Sino-Tibetan language spoken in Burma and China

Lashi (လရှီ, endonym Lacid) is a Burmish language. Although the endonym Lashi is often used by Western researchers, the people refer to themselves and their language as Lacid. It is according to Nishi in the Maruic branch, which preserves the preglottalized initials of Proto-Burmish in the most phonotactic environments.

==Distribution==
There are conflicting reports about the size of the Lashi population. Reports range from 30,000 to 60,000. In China, Lashi (Leqi) speakers are distributed in Mangshi City (formerly Luxi County), Ruili City, Longchuan County, and Yingjiang County of western Yunnan Province (Dai 2007:5). Mangshi has the most Lashi speakers, who are distributed in the following townships.
- Manghai (မန်ဟိုင်, 芒海镇)
- Zhongshan (ကျုင်းရှန်မြို့ , 中山乡)
- Dongshan (သုင်ရှန်မြို့ , 东山乡)
- Santai (ဆန်ထိုင်မြို့ , 三台乡, in Gonglin ကုင်လင် 拱岭寨 and Manggang မန်ကန်芒岗寨 villages)

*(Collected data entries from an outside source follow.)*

(* ===== verification/Candidate.v ===== *)
(** The end of building a transaction (otmp/src/runtime.rs, [finish_candidate];
    otmp/src/image.rs, [finish_turso] and the head of [validate]): the objects of
    the new table version, from the frozen metadata image to the head. *)
From S2P Require Import Prelude Bytes Errors Values Scalars Cbor PageMap CheckpointIndex PagePack Hashes PageTree PagePersist.
From S2P Require Import PageLoad ByteArray Overlay Storage CanonicalJson Objects CheckpointBuild Resolve ImageRoundtrip Publication.

Definition APPLICATION_ID : Z := 0x4f544d50.
Definition USER_VERSION : Z := 2.
Definition SQLITE_COW_FEATURE : string := "otmp.metadata.sqlite3-cow.v1".

(** The frozen image; its scratch file holds the same bytes. *)
Record CheckpointImage := { cp_bytes : bytes; cp_page_count : Z; cp_changed_pages : list (Z * bytes) }.

(** [finish_turso], after the engine has closed. *)
Definition finish_turso (frozen : FrozenImage) : CheckpointImage :=
  let b := materialize frozen in
  {| cp_bytes := b; cp_page_count := len b / PAGE_SIZE; cp_changed_pages := f_changed frozen |}.

Record ExpectedImage := {
  ei_table_id : Id;
  ei_table_version : Z;
  ei_semantic_state : Sha256;
  ei_commit_id : Id;
  ei_commit_hash : Sha256;
  ei_commit_uri : string;
  ei_reader_features_json : string;
  ei_writer_features_json : string;
  ei_previous_semantic_state : option Sha256 }.

(** The row of [otmp_meta]. *)
Record MetaRow := {
  mr_protocol : string;
  mr_protocol_version : string;
  mr_table_id : bytes;
  mr_table_version : Z;
  mr_semantic_state : bytes;
  mr_last_commit_id : bytes;
  mr_last_commit_hash : bytes;
  mr_last_sequence_number : Z;
  mr_current_schema_id : Z;
  mr_default_partition_spec_id : Z;
  mr_default_sort_order_id : Z;
  mr_reader_features_json : string;
  mr_writer_features_json : string }.

(** SQLite, through the queries the code issues on an image. *)
Class ImageSql := {
  sql_integrity_check : bytes -> result string string;
  sql_foreign_key_errors : bytes -> result string Z;
  sql_pragma : bytes -> string -> result string Z;
  sql_otmp_meta : bytes -> result string MetaRow;
  (** SELECT semantic_state_sha256 FROM otmp_commits WHERE commit_id *)
  sql_state_of_commit : bytes -> bytes -> result string bytes }.

Definition sql {A} (m : result string A) : rresult A := map_err RuntimeError.Sqlite m.

Section candidate.
Context `{HexCrate, Sha2Crate, SerdeJson, ImageSql} `{ToJson cvalue, FromJson Schema.Schema, ToJson FeatureSet, ToJson Generation, ToJson Head}.
(** The rest of [image::validate], from the defaults on, and
    [image::validate_commit_projection]: queries on the history of the table. *)
Context (validate_history : bytes -> MetaRow -> ExpectedImage -> rresult unit).
Context (validate_commit_projection : bytes -> SemanticCommit -> rresult unit).

Definition check_pragma (b : bytes) (expected : string * Z) : rresult unit :=
  value ← sql (sql_pragma b expected.1);
  reject (negb (value =? expected.2)) (corrupt ("invalid SQLite " +:+ expected.1)).

Definition meta_matches (meta : MetaRow) (expected : ExpectedImage) : bool :=
  String.eqb (mr_protocol meta) "otmp" && String.eqb (mr_protocol_version meta) "0.0.2-alpha"
  && bool_decide (mr_table_id meta = id_bytes (ei_table_id expected))
  && (mr_table_version meta =? ei_table_version expected)
  && bool_decide (mr_semantic_state meta = sha_bytes (ei_semantic_state expected))
  && bool_decide (mr_last_commit_id meta = id_bytes (ei_commit_id expected))
  && bool_decide (mr_last_commit_hash meta = sha_bytes (ei_commit_hash expected))
  && String.eqb (mr_reader_features_json meta) (ei_reader_features_json expected)
  && String.eqb (mr_writer_features_json meta) (ei_writer_features_json expected).

Definition validate_image (b : bytes) (expected : ExpectedImage) : rresult unit :=
  integrity ← sql (sql_integrity_check b);
  _ ← reject (negb (String.eqb integrity "ok")) (corrupt ("integrity_check: " +:+ integrity));
  errors ← sql (sql_foreign_key_errors b);
  _ ← reject (negb (errors =? 0)) (corrupt "foreign_key_check failed");
  _ ← try_fold (fun _ => check_pragma b) tt
        [("application_id", APPLICATION_ID); ("user_version", USER_VERSION); ("page_size", PAGE_SIZE)];
  meta ← sql (sql_otmp_meta b);
  _ ← reject (negb (meta_matches meta expected)) (corrupt "otmp_meta does not match HEAD");
  validate_history b meta expected.

(** The message of a UTF-8 error is not modelled. *)
Definition canonical_text {T} `{ToJson T} (value : T) : rresult string :=
  b ← of_protocol (to_vec value);
  _ ← reject (negb (utf8_valid b)) (corrupt "invalid utf-8 sequence");
  Ok (string_of_list_byte b).
Lemma map_passes room k v (f g : Input -> bresult Input) n :
  passes f (encoded room k false) -> passes g (encoded room v false) -> is_u64 n ->
  passes (fun i => twice ← ok_or (checked_mul 64 n 2) Invalid; n ← count twice i; times (Z.to_nat (n / 2)) (fun i => i ← f i; g i) i)
    (elements room (concat (repeat [k; v] (Z.to_nat n)))).
Proof.
  intros Hf Hg Hn. assert (forall b, elements room (concat (repeat [k; v] (Z.to_nat n))) b -> n * 2 <= len b) as Hlong.
  { intros b Hb%elements_length. unfold len, is_uint in *. rewrite length_pairs in Hb. lia. }
  unfold checked_mul. destruct (try_uint 64 (n * 2)) as [t|] eqn:Et; cbn [ok_or mbind result_bind].
  - apply try_uint_some in Et as [-> Ht]. apply (count_then (n * 2) (fun n => times (Z.to_nat (n / 2)) _)); [done| |done].
    rewrite Z.div_mul by done. apply times_passes. eapply passes_iff; [by apply passes_then|]. intros b.
    change [k; v] with ([k] ++ [v]). rewrite elements_app. setoid_rewrite elements_one. done.
  - apply try_uint_none in Et. intros p s Hl. split; [done|]. intros i. split; [done|]. intros (b & s' & -> & Hb & _).
    apply Hlong in Hb. rewrite !len_app in Hl. pose proof (len_nonneg p). pose proof (len_nonneg s'). unfold is_uint in *. lia.
Qed.

Lemma passes_guard c g (K : bytes -> Prop) : passes g K -> passes (fun i => _ ← reject c Invalid; g i) (fun b => c = false /\ K b).
Proof.
  intros Hg. destruct c; cbn [reject mbind result_bind]; [apply passes_none; naive_solver|].
  eapply passes_iff; [exact Hg|]. naive_solver.
Qed.

(** One level of nesting, by the kind of the value. *)
Section level.
Context (room : nat) (IH : forall kind field, passes (value room kind field) (encoded room kind field)).

Lemma bool_passes kind field : kind = 1 \/ kind = 2 -> passes (value (S room) kind field) (encoded (S room) kind field).
Proof.
  intros Hk. assert (value (S room) kind field = value (S room) 1 field) as -> by (by destruct Hk as [->| ->]). destruct field; cbn [value].
  - eapply passes_iff; [apply passes_done|]. intros b. split; [intros ->; by constructor|]. inversion 1; subst; try lia. done.
  - eapply passes_iff.
    + apply (reads_then _ _ (fun b i => _ ← reject (negb ((b =? 1) || (b =? 2))) Invalid; Ok i)
        (fun b l => negb ((b =? 1) || (b =? 2)) = false /\ l = []) byte_reads).
      intros v ? _. apply passes_guard, passes_done.
    + intros b. split.
      * intros (b1 & b2 & v & -> & (x & -> & ->) & Hx & ->). bool_to_prop. apply orb_true_iff in Hx. constructor; [done|]. lia.
      * inversion 1; subst; try lia. exists [x], [], (byte_to_Z x). split_and!; try done; [by eexists|]. apply negb_false_iff, orb_true_iff. lia.
Qed.

Lemma fixed_passes kind field n : kind = 3 /\ n = 1 \/ kind = 7 /\ n = 8 \/ kind = 13 /\ n = 16 ->
  passes (value (S room) kind field) (encoded (S room) kind field).
Proof.
  intros Hk. assert (value (S room) kind field = skip n) as -> by (by destruct Hk as [[-> ->]|[[-> ->]|[-> ->]]]).
  eapply passes_iff; [apply skip_passes; lia|]. intros b. split.
  - intros Hb. destruct Hk as [[-> ->]|[[-> ->]|[-> ->]]]; [|by constructor..].
    destruct b as [|x [|y b]]; [done|constructor|]. rewrite !len_cons in Hb. pose proof (len_nonneg b). lia.
  - inversion 1; subst; try lia. by destruct Hk as [[_ ->]|[[? _]|[? _]]].
Qed.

Lashi (လရှီ) is also spoken in eastern Shan State, Burma. Lashi was originally spoken in the downstream area of the Ngochang Hka river valley, a tributary of the N’Mai Hka river, while Ngochang was originally spoken in the upstream area of the Ngochang Hka river valley.

The Chashan language, which is closely related to Lashi, is spoken in nearby Pianma Township (片马镇), Lushui County.